The World Obama Inherits: Iran’s Nuclear Challenge

Tehran's apparent pursuit of nuclear weapons will test Obama's faith in power of diplomacy

Posted November 14, 2008

Among the many international challenges facing a young Obama administration, Iran's defiant pursuit of nuclear capabilities will be one of the most difficult to resolve. The government in Tehran has ignored three hard-to-get sanctions resolutions passed by the United Nations Security Council demanding that it suspend its nuclear work and come to the negotiating table. Iran has weathered the modest U.N. penalties as well as those instituted separately by the United States and the European Union.

Despite the international opprobrium for pursuing what U.S. and European officials believe is a drive for nuclear weapons—not just nuclear energy and research, as Tehran says—Iran has been making significant progress toward what, in a few years, would be a vast capacity to enrich uranium, as well as a less developed infrastructure to manufacture plutonium.

Experts such as former U.N. weapons inspector David Kay expect that Iran could be in a position to make a nuclear bomb in two to five years. They also believe that it is unlikely Iran can be dissuaded from attaining the technical know-how to enrich uranium to bomb-grade levels. The prospect of an Iranian nuclear weapon could render the Islamic republic the dominant regional power, but it could also inspire others in the Middle East to launch their own efforts to join the nuclear weapons club. Or it might prompt a pre-emptive Israeli strike on Iran's nuclear facilities, with unpredictable consequences.

Obama will inherit a troubled diplomatic legacy. The Bush administration joined a European-led negotiating effort rather late in the game and resisted direct contacts with Iran after the first, successful stages of the Iraq war, when U.S. leverage was high. As time has passed, Russia and China have grown increasingly skeptical of slapping on more punishments. And U.S. tensions with Russia over its invasion of Georgia, European missile defense, and other issues make Russia less likely to give ground on Iran.

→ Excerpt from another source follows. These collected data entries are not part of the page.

Lemma other_methods_forwarded_witness :
  forwarded (fst (run (handle_request socket height_request) (fresh "mock"))) =
    [rewrite_request (with_uri height_request the_uri) (enc_json height_json)].
Proof.
  apply (other_methods_forwarded (Ev := scenario_env) (f := no_faults) (vars "mock") (fresh "mock") socket
           height_request the_uri (enc_json height_json) height_json (enc_json height_json));
    [reflexivity|reflexivity|reflexivity|vm_compute; reflexivity|reflexivity|reflexivity|apply fresh_inv].
Defined.

Lemma unauthorized_rejected_witness :
  fst (run (handle_request socket (request_with ∅ submit_json)) (fresh "mock")) = fresh "mock" /\
  snd (run (handle_request socket (request_with ∅ submit_json)) (fresh "mock")) = Returned bad_auth_response.
Proof.
  exact (unauthorized_rejected (Ev := scenario_env) (f := no_faults) (fresh "mock") socket
           (request_with ∅ submit_json) eq_refl).
Defined.

Example submit_sent : sent_count (fst (run (handle_request socket submit_request) done_store)) = 1.
Proof. vm_compute. reflexivity. Qed.

Lemma submit_is_encrypted_witness :
  exists uri out, forwards (sealed_blob (vars "mock")) (with_uri submit_request uri) out /\
    forwarded (fst (run (handle_request socket submit_request) done_store)) = (forwarded done_store ++ [out])%list.
Proof.
  destruct (submit_is_encrypted (Ev := scenario_env) (f := no_faults) (vars "mock") done_store socket
    submit_request (proj1 done_healthy)) as [Hs|(uri & out & _ & _ & Hf & Hs & _)].
  - exfalso. assert (sent_count (fst (run (handle_request socket submit_request) done_store))
      = sent_count done_store) as Hc by (unfold sent_count; f_equal; exact Hs).
    rewrite submit_sent in Hc. vm_compute in Hc. discriminate Hc.
  - exists uri, out. split; [exact Hf|exact Hs].
Defined.

Definition is_returned {A} (r : outcome A) : bool := match r with Returned _ => true | _ => false end.

Lemma is_returned_inv {A} (r : outcome A) : is_returned r = true -> exists a, r = Returned a.
Proof. destruct r as [a|msg]; [by exists a|done]. Qed.

(** The proof that is done opens to the plaintext. *)
Lemma the_blob_decrypts : decrypts (vars "mock") the_encrypted the_blob.
Proof.
  assert (match from_bytes (public_values the_proof) with
          | Returned (Ok o) =>
              match chacha toy_key (nonce o) (ciphertext o) with
              | Returned d => bool_decide (d = plaintext)
              | Panicked _ => false
              end
          | _ => false
          end = true) as Ho by (vm_compute; reflexivity).
  destruct (from_bytes _) as [[o|e]|msg] eqn:Hfb; [|discriminate Ho..].
  destruct (chacha _ _ _) as [d|msg] eqn:Hc; [|discriminate Ho].
  apply bool_decide_eq_true in Ho as ->.
  exists toy_key, the_proof, (SP1ProofSetup_from (H := @platform_sp1 ref_platform) (CHACHA_ELF, CHACHA_ELF)), o, plaintext.
  split; [apply vars_key|]. split; [reflexivity|]. split; [reflexivity|].
  split; [vm_compute; reflexivity|]. done.
Qed.

(** The node's answer, and the proxy's. *)
Definition get_sealed : Value := JObj [("result", blob_json_of the_encrypted)].
Definition get_opened : Value := JObj [("result", blob_json_of the_blob)].


Lemma submitted_blob_reads_back_witness :
  exists d, snd (@run _ scenario_env _ (verify_decrypt_blob the_encrypted toy_key) done_store)
      = Returned (Ok (blob_with_data the_encrypted d)) /\
    sha256 d = sha256 plaintext /\ blob_namespace the_encrypted = blob_namespace the_blob.
Proof.
  exact (submitted_blob_reads_back (Ev := scenario_env) (vars "mock") done_store the_blob the_encrypted
           toy_key (proj1 done_healthy) done_store_ready (vars_key "mock")).
Defined.

Lemma verified_proof_opens_witness :
  exists pv key data o, from_bytes pv = Returned (Ok o) /\
    privkey_hash o = sha256 (arr_bytes key) /\ plaintext_hash o = sha256 data /\
    chacha key (nonce o) (ciphertext o) = Returned data.
Proof.
  destruct (guest_served (arr_bytes zero_nonce) plaintext) as [pv Hpv];
    [reflexivity|vm_compute; repeat constructor|].
  exists pv.
  exact (verified_proof_opens (CHACHA_ELF, CHACHA_ELF)
           ([arr_bytes toy_key; arr_bytes zero_nonce; plaintext], pv) eq_refl Hpv).
Defined.

(** The whole way: the answer to [blob.Get] that reaches the client holds the
    plaintext that was submitted. *)
Example get_returns_plaintext :
  match snd (@run _ scenario_env _ (outbound_handler get_answer "blob.Get") done_store) with
  | Returned (Ok r) => bool_decide (resp_body r = enc_json (JObj [("result", blob_json_of the_blob)]))
  | _ => false
  end = true.
Proof. vm_compute. reflexivity. Qed.

(** ** The command line *)

Definition cli_env : string -> result string string := var_of (vars "mock").

(** The public values of the command's run of the guest. *)
Definition cli_values : bytes :=
  match client_execute CHACHA_ELF (guest_stdin toy_key zero_nonce plaintext) with
  | Ok (pv, _) => pv
  | Err _ => []
  end.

The key negotiating countries have dangled before Iran the prospect of economic, political, and security inducements if it would stop all its nuclear work.

Instead, Iran's refusal to suspend has stiffened. "As far as we're concerned, the nuclear issue is resolved," Iranian President Mahmoud Ahmadinejad said at the United Nations in September. The U.N.'s International Atomic Energy Agency, meanwhile, has described the current situation as a "deadlock" and warned that Iran is not fully cooperating with its probe. (One of the things the IAEA is investigating is the possible military dimensions of the Iranian effort, including whether it might be aimed at learning how to build a missile-capable warhead.) The IAEA says Iran has received unspecified "foreign expertise."

Though U.S. interest in considering military strikes to disrupt Iran's nuclear effort appears to have waned, Obama follows in the long tradition of refusing to rule out any option. He has called for an assertive style of "direct diplomacy" with Iran but regards an Iranian atomic bomb as "unacceptable."

If he delivers a kick-start to stalled diplomatic efforts, his arrival in the White House could put on the spot Iranian hard-liners, who oppose any accommodation with the United States.

Ahmadinejad sent Obama a congratulatory letter—the first such communication to an incoming American leader in the nearly 30 years since the strongly anti-U.S. Islamic revolution. But since then, Iranian hard-liners seem to be regrouping. They have charged that Obama differs little from President Bush on Iran. Indeed, some appear to be of a mind to put up obstacles to full-on negotiations with Obama's incoming diplomats, perhaps including hard-to-accept preconditions.